Thursday, September 01, 2016

2016 Europe * Musings on a Plane en Route * September 1

"Two things you discover when you're older and wiser — 
you're not actually any wiser, and behind the wrinkles, you're not any older, either." 
~Robert Brault


A beautiful young man stands in the aisle of the plane. Reading from his mini iPad. Tall and thin but built so nicely. A near perfect body specimen, in my estimation. The kind I admire. Close cropped light auburn hair.  Tamed scruffy beard. Serious focus but gentle eyes that must twinkle when amused. As he reads his head moves gently from left to right and gently snaps back to the left for the next line. 

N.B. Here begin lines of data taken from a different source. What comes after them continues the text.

Lemma cleanup_refs_leaves_nothing_to_clean_witness :
  let w := (commit (@save_ref Demo.adapters Demo.one_two empty_world).2).2 in
  current_context w = None ∧
  ∃ w', cleanup_refs w = (inr (), w') ∧ get_orphans w' = (inr ∅, w') ∧
        get_unreferenced_cids w' = (inr ∅, w') ∧ cleanup_refs w' = (inr (), w').
Proof. intros w. split; [done|]. exact (cleanup_refs_leaves_nothing_to_clean w eq_refl). Defined.

(** ** Garbage collection and the calls *)

Section Gc.
Context `{!Adapters}.

(** Saving a call that is not stored, step by step: the op is registered,
    the refs are saved, and the row goes to the call cache, marked dirty. *)
Lemma save_call_miss (c : Call) w :
  calls_exists (storage w) (call_hid c) = false →
  ∃ wb,
    save_call c w = (inr (), (calls_save c wb).2) ∧
    (∀ kr, kr ∈ inputs c ++ outputs c →
           is_Some (Cached.view (shapes (storage wb)) (hid kr.2))) ∧
    call_cache (storage wb) = call_cache (storage w) ∧
    call_dirty (storage wb) = call_dirty (storage w) ∧
    call_storage (storage wb) = call_storage (storage w) ∧
    current_context wb = current_context w ∧ invoked wb = invoked w.
Proof.
  intros Hex.
  set (known := Cached.exists_ (ops (storage w)) (name (call_op c))).
  set (wa := if known then w
             else (table_set ops set_ops (name (call_op c)) (detached_op (call_op c)) w).2).
  assert ((if known then mret ()
           else table_set ops set_ops (name (call_op c)) (detached_op (call_op c))) w
          = (inr (), wa)) as Hops.
  { subst wa. by destruct known. }
  assert (call_cache (storage wa) = call_cache (storage w) ∧
          call_dirty (storage wa) = call_dirty (storage w) ∧
          call_storage (storage wa) = call_storage (storage w) ∧
          current_context wa = current_context w ∧ invoked wa = invoked w)
    as (Hcc & Hcd & Hcs & Hctx & Hinv).
  { subst wa. by destruct known. }
  destruct (save_all_new (λ kv : string * Ref, kv.2) (inputs c ++ outputs c)
              (λ x _, save_ref_new _) wa) as (r & wb & Hrun & Hext & _ & Hdef).
  destruct Hext as (_ & _ & Hcc' & Hcd' & Hcs' & _ & Hctx' & Hinv').
  exists wb. split_and!; [|exact Hdef|congruence..].
  unfold save_call. rewrite bind_run. cbn [get_storage]. rewrite Hex, bind_run.
  change (table_exists ops (name (call_op c)) w) with (inr known : Exc + bool, w).
  cbn iota. rewrite bind_run, Hops, bind_run, Hrun. reflexivity.
Qed.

I don't believe he stands to show off. I think that he is in such good physical shape that it is simply difficult for him to sit for long, cramping periods of time. Crisp white T-shirt is a comfortable second skin to his torso. A gold band on his third left finger. Toned muscular arms and slightly popped veins reveal the fact he eats well and works out.  He takes care of himself.. and probably whomever else that gold band belongs. 

In the seat beside him, a copper skinned, chestnut-haired beauty.  In the third, window seat is a woman with smooth, deeply-toasted golden skin, champagne highlights on her dark hair. Her graceful shoulder is all that I can see, with a single soft freckle to accent it and maintain a slight distance from pure perfection. 

How the years pass and someday even as they take care of these bodies, time will change the texture and gravity will pull and the tone will change. 

I fight my conditioned thoughts about getting older. Some things sagging more and skin pocked with freckles, moles and sunspots.  Some slight puffs of untoned flesh - even though I am active and walk and move a lot more than many my age.  I fight that "aged" thought.  Age has nothing to do with much of anything. (Except the body's condition. Even if one uses surgery and chemicals and other extreme measures, age is still persistent in its effect. And it is obvious if you "adjust" things. If that is what you want to spend your money on.  Not I.)  

I want to travel and explore and discover.  I want to pick up my grandchildren and carry them in my hip and play in the trees with them. That is my choice. Those are the things I want.  I love what Caroline McHugh calls older people in her TED talk with her Gaelic brogue:  “wrinklies”.   I’m becoming a wrinkly and proud of it.